(** What a successful [unrealize] did to the file [i], whose entry was [e], with the
    blob [b] and the file on disk [f]. *)
Record unrealized root path hash (i : Inode) (e : FileTableEntry) (b : BlobId) (be : BlobTableEntry) (f : File)
  (w w' : World) : Prop := {
  un_cached : cached_as (db w) path i e ∧ fc_hash (content e) = hash;
  un_placed : placed (index (db w)) (fs (w_ext w)) root path (Some hash);
  un_target : target_blob e (blob_table (db w)) b be;
  un_file : fs (w_ext w) !! within path root = Some f;
  un_fs : fs (w_ext w') = <[blob_path blob_dir b := f]> (base.delete (within path root) (fs (w_ext w)));
  un_cache : cache (db w') = cache (with_cached_blob i e (Some b) (db w));
  un_blobs : ∀ b', tbl_get b' (blob_table (db w')) =
    if decide (b' = b) then Some (filled e be) else tbl_get b' (blob_table (db w));
  un_index : ∀ q, Index.get_file_entry (index (db w')) q =
    if decide (as_str q = as_str path) then None else Index.get_file_entry (index (db w)) q;
  un_history : tbl_iter (index_history_table (index (db w'))) = tbl_iter (index_history_table (index (db w))) ++
    [(last_history_index (index_history_table (index (db w))) + 1, HDrop path hash)];
  un_dirty : marked_dirty [as_str path] (dirty (db w)) (dirty (db w'));
  un_ok : world_ok w';
  un_global : global (w_ext w') = global (w_ext w);
}.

************

Your output should be an exact copy of the lines from the top of the listing above to the line with "un_ok : world_ok w';", both ends included.

(** What a successful [unrealize] did to the file [i], whose entry was [e], with the
    blob [b] and the file on disk [f]. *)
Record unrealized root path hash (i : Inode) (e : FileTableEntry) (b : BlobId) (be : BlobTableEntry) (f : File)
  (w w' : World) : Prop := {
  un_cached : cached_as (db w) path i e ∧ fc_hash (content e) = hash;
  un_placed : placed (index (db w)) (fs (w_ext w)) root path (Some hash);
  un_target : target_blob e (blob_table (db w)) b be;
  un_file : fs (w_ext w) !! within path root = Some f;
  un_fs : fs (w_ext w') = <[blob_path blob_dir b := f]> (base.delete (within path root) (fs (w_ext w)));
  un_cache : cache (db w') = cache (with_cached_blob i e (Some b) (db w));
  un_blobs : ∀ b', tbl_get b' (blob_table (db w')) =
    if decide (b' = b) then Some (filled e be) else tbl_get b' (blob_table (db w));
  un_index : ∀ q, Index.get_file_entry (index (db w')) q =
    if decide (as_str q = as_str path) then None else Index.get_file_entry (index (db w)) q;
  un_history : tbl_iter (index_history_table (index (db w'))) = tbl_iter (index_history_table (index (db w))) ++
    [(last_history_index (index_history_table (index (db w))) + 1, HDrop path hash)];
  un_dirty : marked_dirty [as_str path] (dirty (db w)) (dirty (db w'));
  un_ok : world_ok w';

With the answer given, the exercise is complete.